Obesity is a chronic inflammatory disease as shown by circulaing levels of cytokines and chemokines, as well as the dysregulated expression and production of inflammation-related genes and molecules in the adipose tissue. The importance of the low-grade inflammation is supported by the demonstration that elevated levels of of acute phase reactants and immune mediators are independently associated with increased risk for type 2 diabetes and cardio-vascular disease. A dysregulated adipose organ, in part due to fat cell hypertrophy and the accompanying infiltration of macrophages leads to an activation of inflammatory pathways in the cells with increased gene and protein expression of TNFa, IL-6, IL-8 and MCP-1 as well as a reduced secretion of adiponectin. The accentuated production of cytokines/chemo-kines aggravates differentiation of the preadipocytes leading to local and systemic insulin resistance, including an attenuated antilipolytic effect of insulin on FFA production.

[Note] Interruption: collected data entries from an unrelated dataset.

(* ===== verification/Util.v ===== *)
(** * Files and paths: package [util]

    [FileExists], [MakeDirectory] and [CleanAndExpandPath] of
    [src/util/path.go], over an operating system given by its system calls. *)

From S2P Require Import Prelude External GoLib.
From Stdlib Require Import ZArith Lia String Ascii.
From stdpp Require Import base list strings.

#[local] Open Scope string_scope.
#[local] Open Scope Z_scope.

(** An error of package [os]: what [os.IsExist] and [os.IsNotExist] say of it,
    and the path it carries when it is a [*os.PathError]. *)
Record OsError := mkOsError {
  OsError_path : option string;
  IsExist : bool;
  IsNotExist : bool;
  OsError_error : error;
}.

(** The operating system over a world [W]; reading calls leave the world alone. *)
Record OS (W : Type) := mkOS {
  user_Current : W -> errorOr string;
  Getenv : W -> string -> string;
  Getwd : W -> errorOr string;
  UserHomeDir : W -> errorOr string;
  os_Stat : W -> string -> option OsError;
  os_MkdirAll : string -> Z -> W -> option OsError * W;
  os_Readlink : W -> string -> errorOr string;
  (** name, flags and permissions; the result is a file handle *)
  os_OpenFile : string -> Z -> Z -> Go W nat;
}.
Arguments user_Current {W} _ _.
Arguments Getenv {W} _ _ _.
Arguments Getwd {W} _ _.
Arguments UserHomeDir {W} _ _.
Arguments os_Stat {W} _ _ _.
Arguments os_MkdirAll {W} _ _ _ _.
Arguments os_Readlink {W} _ _ _.
Arguments os_OpenFile {W} _ _ _ _.

Section util.
Context {W : Type} (os : OS W).

Definition FileExists (name : string) (w : W) : bool :=
  match os_Stat os w name with
  | Some err => if IsNotExist err then false else true
  | None => true
  end.

Definition MakeDirectory (dir : string) : Go W unit := fun w =>
  match os_MkdirAll os dir 448 (* 0700 *) w with
  | (None, w') => (Ok tt, w')
  | (Some err, w') =>
      let shown :=
        match OsError_path err with
        | Some path =>
            if IsExist err then
              match os_Readlink os w' path with
              | inr link => Errorf "is symlink %s -> %s mounted?" [FStr path; FStr link]
              | inl _ => OsError_error err
              end
            else OsError_error err
        | None => OsError_error err
        end in
      (Err (Errorf "failed to create dir %s: %w" [FStr dir; FErr shown]), w')
  end.

Definition CleanAndExpandPath (path : string) (w : W) : string :=
  if String.eqb path "" then "" else
  let path :=
    if HasPrefix path "~" then
      let homeDir :=
        match user_Current os w with
        | inr homeDir => homeDir
        | inl _ => Getenv os w "HOME"
        end in
      Replace1 path "~" homeDir
    else path in
  filepath_Clean (os_Expand path (Getenv os w)).

(** [filepath.Abs] on Unix. *)
Definition filepath_Abs (path : string) (w : W) : result string :=
  if is_rooted path then Ok (filepath_Clean path) else
  wd ← of_errorOr (Getwd os w);
  Ok (filepath_Join [wd; path]).

End util.

(** ** Facts and properties *)

Section facts.
Context {W : Type} (os : OS W).

Lemma filepath_Join_rooted wd p :
  is_rooted wd = true -> is_rooted (filepath_Join [wd; p]) = true /\
  filepath_Clean (filepath_Join [wd; p]) = filepath_Join [wd; p].
Proof.
  intros H. destruct wd as [|c wd]; [done|].
  change (filepath_Join [String c wd; p]) with
    (filepath_Clean (String c (wd +:+ "/" +:+ p))).
  split; [|apply filepath_Clean_fixed]. apply filepath_Clean_rooted.
  revert H. unfold is_rooted. by rewrite !HasPrefix_cons.
Qed.

Lemma filepath_Abs_rooted p w q wd :
  Getwd os w = inr wd -> is_rooted wd = true -> filepath_Abs os p w = Ok q ->
  is_rooted q = true /\ filepath_Clean q = q.
Proof.
  unfold filepath_Abs. intros Hwd Hr. destruct (is_rooted p) eqn:Hp.
  - intros [= <-]. split; [by apply filepath_Clean_rooted|apply filepath_Clean_fixed].
  - rewrite Hwd. intros [= <-]. by apply filepath_Join_rooted.
Qed.

Lemma rooted_no_tilde q : is_rooted q = true -> HasPrefix q "~" = false.
Proof.
  destruct q as [|c q]; [done|]. unfold is_rooted. rewrite !HasPrefix_cons.
  by intros <-%Ascii.eqb_eq.
Qed.

(** The result of [CleanAndExpandPath] on a non-empty path is in cleaned form:
    cleaning it again changes nothing, whatever the home directory and the
    environment variables expand to. *)
Lemma expanded_path_is_clean path w :
  path <> "" ->
  filepath_Clean (CleanAndExpandPath os path w) = CleanAndExpandPath os path w.
Proof.
  intros Hp. apply String.eqb_neq in Hp. unfold CleanAndExpandPath. rewrite Hp.
  apply filepath_Clean_fixed.
Qed.

(** C36: The commands [init] and [start] call [CleanAndExpandPath] on the result of
    [filepath.Abs].  On such a path (without a dollar sign) the function is the
    identity: a leading tilde is never replaced by the home directory, because
    [Abs] has already put the working directory in front of it. *)
Theorem abs_path_is_never_tilde_expanded path w q wd :
  Getwd os w = inr wd -> is_rooted wd = true ->
  filepath_Abs os path w = Ok q -> no_dollar q = true ->
  CleanAndExpandPath os q w = q.
Proof.
  intros Hwd Hr Habs Hd. destruct (filepath_Abs_rooted _ _ _ _ Hwd Hr Habs) as [Hq Hc].
  unfold CleanAndExpandPath. rewrite rooted_no_tilde, os_Expand_no_dollar by done.
  by destruct q.
Qed.

End facts.

(** *** Runs on a concrete system *)

Definition toy_OS {W} : OS W := {|
  user_Current := fun _ => inr "/home/user";
  Getenv := fun _ name => if String.eqb name "DATA" then "/data" else "";
  Getwd := fun _ => inr "/work";
  UserHomeDir := fun _ => inr "/home/user";
  os_Stat := fun _ _ => None;
  os_MkdirAll := fun _ _ w => (None, w);
  os_Readlink := fun _ _ => inl (errorString "not a link");
  os_OpenFile := fun _ _ _ w => (Ok 3%nat, w);
|}.

Lemma expanded_path_is_clean_witness :
  filepath_Clean (CleanAndExpandPath toy_OS "~/.covd/../$DATA//x/" tt) = "/home/user/data/x".
Proof.
  rewrite expanded_path_is_clean; [reflexivity|done].
Defined.

(** [covd init --home '~/covd'] initialises a directory named tilde. *)
Lemma abs_path_is_never_tilde_expanded_witness :
  filepath_Abs toy_OS "~/covd" tt = Ok "/work/~/covd" /\
  CleanAndExpandPath toy_OS "/work/~/covd" tt = "/work/~/covd".
Proof.
  split; [reflexivity|].
  apply (abs_path_is_never_tilde_expanded toy_OS "~/covd" tt "/work/~/covd" "/work");
    reflexivity.
Defined.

However, the quantitative importance of the inflamed adipose tissue to the serum levels of inflammatory biomarkers remains to be established. To further address this question, we have used the microdialysis technique (linear probe, Plasmaflo OP-02, polyethylene, pore size 0.3mm, membrane length ca 30 mm, Asahi Medical, Tokyo, Japan) for sampling of extracellular proteins in the subcutaneous periumbilical region. In situ microdialysate samples (combined with the Luminex technique), subcutaneous needle biopsies and blood samples were obtained from lean and obese subjects. Our data indicate that several cytokines/chemo-kines mainly act as paracrine/autocrine regulators with a minor "spillover" to the circulating levels.